65 лет со дня окончания Второй мировой войны, как это ни парадоксально, для России ничего не означают. Никаких эмоций относительно этой войны и этой победы у нашего народа нет. Может быть, единственное, что вызывает оживление или интерес, – это споры на тему, «каков был вклад союзников в нашу победу, была ли их помощь СССР значительной, решающей, несущественной и т.п.». Но все это второстепенно по сравнению с отношением россиян к Отечественной войне. Интернационализация войны и Победы для нашего человека – «элитарного» и массового в равной мере – невозможна, так как меняет (точнее, отменяет) ее смысл.
Этот пример демонстрирует важнейшую культурно-ментальную характеристику. Мы, русские, по-прежнему понимаем себя как весь мир, а не его часть, не желаем мириться со своей частностью. Поэтому и мировую историю, и мировую войну редуцируем к отечественным. Именно здесь источник нередкого у нас воинствующего национализма, отрицающего (презирающего) Другого и на этой основе возвышающего себя. Внутренняя «недостаточность», культурная «элементарность», неуверенность в себе, которые компенсируются комплексом «избранничества», – все эти болезненные свойства национального организма, на которые впервые так отчетливо и резко указал Чаадаев, в нас не просто остались, но в советские времена были развиты и укрепились в качестве «основы». На ней – видимо, за неимением других оснований – и стоит сегодняшняя Россия.
1980 год. Год обещанного коммунизма. Советская власть (власти) как всегда сдержала слово. Как пелось в популярной советской песенке: «И что было задумано, то исполнится в срок»… Исполнилось. Коммунизм пришел в СССР в виде и в рамках Московской олимпиады (у него даже был свой символ – «ласковый Миша» из «сказочного леса»). Советский человек, хоть и несколько дней, но пожил при коммунизме, о необходимости и неизбежности которого говорили двадцать лет. Кто-то поучаствовал в этом лично, другие (большинство) знали понаслышке, но время от времени всех еще подпитывает ощущение радости, счастья случившегося.

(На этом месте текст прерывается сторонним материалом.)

(* ===== verification/Platform.v ===== *)
(** * Platform: feature flags, settings, API keys and the billing guard

    [app/feature_flags.py], [app/platform_settings.py], [app/api_keys.py] with
    [app/routers/api_keys.py], and [app/billing_guard.py].

    Flags and settings are read through a cache of each process; the reads and the
    writes of a process are not one step, so the races are runs of a step relation.
    SHA-256 is a parameter. *)
From S2P Require Import Prelude Store Users Wallet Base64.
From S2P Require Import Resellers.

(** ** A table read through per-process caches *)
Module Cache.
Section cache.
Context {R K V : Type} `{!EqDecision K, !Countable K}.
(** What a key resolves to in the table. *)
Context (resolve : R → K → V).

Definition cached_read (k : K) (rows : R) (cache : gmap K V) : V * gmap K V :=
  match cache !! k with
  | Some v => (v, cache)
  | None => let v := resolve rows k in (v, <[k := v]> cache)
  end.

Definition coherent (rows : R) (cache : gmap K V) : Prop :=
  ∀ k v, cache !! k = Some v → v = resolve rows k.

(** Several processes, and threads that have read the table but not yet stored what
    they read in their process' cache. *)
Record Procs := mkProcs {
  p_rows : R;
  p_caches : gmap Z (gmap K V);
  p_pending : list (Z * K * V) }.

Definition cache_of (p : Z) (s : Procs) : gmap K V := default ∅ (p_caches s !! p).
Definition set_cache (p : Z) (c : gmap K V) (s : Procs) : Procs :=
  mkProcs (p_rows s) (<[p := c]> (p_caches s)) (p_pending s).

Inductive cache_step : Procs → Procs → Prop :=
  (* a miss: the table is read *)
  | cs_load p k s : cache_of p s !! k = None →
      cache_step s (mkProcs (p_rows s) (p_caches s) ((p, k, resolve (p_rows s) k) :: p_pending s))
  (* and the value stored *)
  | cs_store p k v l l' s : p_pending s = l ++ (p, k, v) :: l' →
      cache_step s (set_cache p (<[k := v]> (cache_of p s)) (mkProcs (p_rows s) (p_caches s) (l ++ l')))
  (* a write commits, then empties the cache of the process that made it *)
  | cs_commit rows s : cache_step s (mkProcs rows (p_caches s) (p_pending s))
  | cs_clear p s : cache_step s (set_cache p ∅ s).

(** What a reader gets now. *)
Definition seen_by (p : Z) (k : K) (s : Procs) : V := (cached_read k (p_rows s) (cache_of p s)).1.
End cache.
End Cache.

(** ** Feature flags *)
Module FeatureFlags.
Import Cache.

(** The flags that are on by default. *)
Definition _default (name : string) : bool :=
  bool_decide (name ∈ ["smart_routing"; "tunneling"; "setup_wizard"]%string).

(** Rows by name and admin; [None] is the global row. *)
Definition FlagRows := gmap (string * option Z) bool.
Notation FlagKey := (string * option Z)%type.

Definition resolve_flag (rows : FlagRows) (k : FlagKey) : bool :=
  let own := match k.2 with Some _ => rows !! k | None => None end in
  match own with
  | Some b => b
  | None => match rows !! (k.1, None) with Some b => b | None => _default k.1 end
  end.

Definition is_enabled (name : string) (admin_id : option Z) (rows : FlagRows) (cache : gmap FlagKey bool)
    : bool * gmap FlagKey bool := cached_read resolve_flag (name, admin_id) rows cache.

Definition set_flag (name : string) (enabled : bool) (admin_id : option Z) (rows : FlagRows)
    : FlagRows * gmap FlagKey bool := (<[(name, admin_id) := enabled]> rows, ∅).

End FeatureFlags.

(** ** Settings *)
Module Settings.
Import Base64.

Inductive Val :=
  | VNone
  | VBool (b : bool)
  | VInt (n : Z)
  | VStr (s : string)
  | VJson (items : list string).

Inductive Ty := TInt | TBool | TJson | TStr.   (* a secret is text *)

Definition truthy_text (s : string) : bool := bool_decide (lower s ∈ ["1"; "true"; "yes"; "on"]%string).

Section settings.
(** The registry: the type of a known key; and [_env_default]. *)
Context (SETTING_SPECS : string → option Ty) (SECRET : string → bool) (_env_default : string → Val).
(** [json.loads], and [str] of a list. *)
Context (json_loads : string → option Val) (str_json : list string → string).

(** [None]: an exception of [int] or [json.loads]. *)
Definition _coerce (v : Val) (ty : Ty) : option Val :=
  match v, ty with
  | VNone, _ => Some VNone
  | VInt n, TInt => Some (VInt n)
  | VBool b, TInt => Some (VInt (if b then 1 else 0))
  | VStr s, TInt => VInt <$> parse_int s
  | VJson _, TInt => None
  | VBool b, TBool => Some (VBool b)
  | VInt n, TBool => Some (VBool (n =? 1))
  | VStr s, TBool => Some (VBool (truthy_text s))
  | VJson _, TBool => Some (VBool false)
  | VStr s, TJson => if String.eqb (strip s) "" then Some (VJson []) else json_loads (strip s)
  | v, TJson => Some v
  | VStr s, TStr => Some (VStr s)
  | VInt n, TStr => Some (VStr (print_int n))
  | VBool b, TStr => Some (VStr (if b then "True" else "False")%string)
  | VJson l, TStr => Some (VStr (str_json l))
  end.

В 2010 г. об Олимпиаде вспомнили, по ТВ прошли соответствующие сюжеты и фильмы, создали даже Оргкомитет по празднованию 30-летия. Интересно, что говорили не о спортивных победах или неудачах, не о спортмероприятии, а об атмосфере тех дней – непривычно (для Москвы и СССР) доброжелательной, спокойной, радостной. В воспоминаниях ощущались невероятная, даже какая-то щемящая ностальгия, странное – человеческое, нежное – отношение к официальному, вроде бы, событию. Как будто люди пережили момент счастья, личного и общего одновременно, сближающий их и теперь. Мне всегда было непонятно такое восприятие Олимпиады 80-го. Оно явно не случайно, но чем вызвано?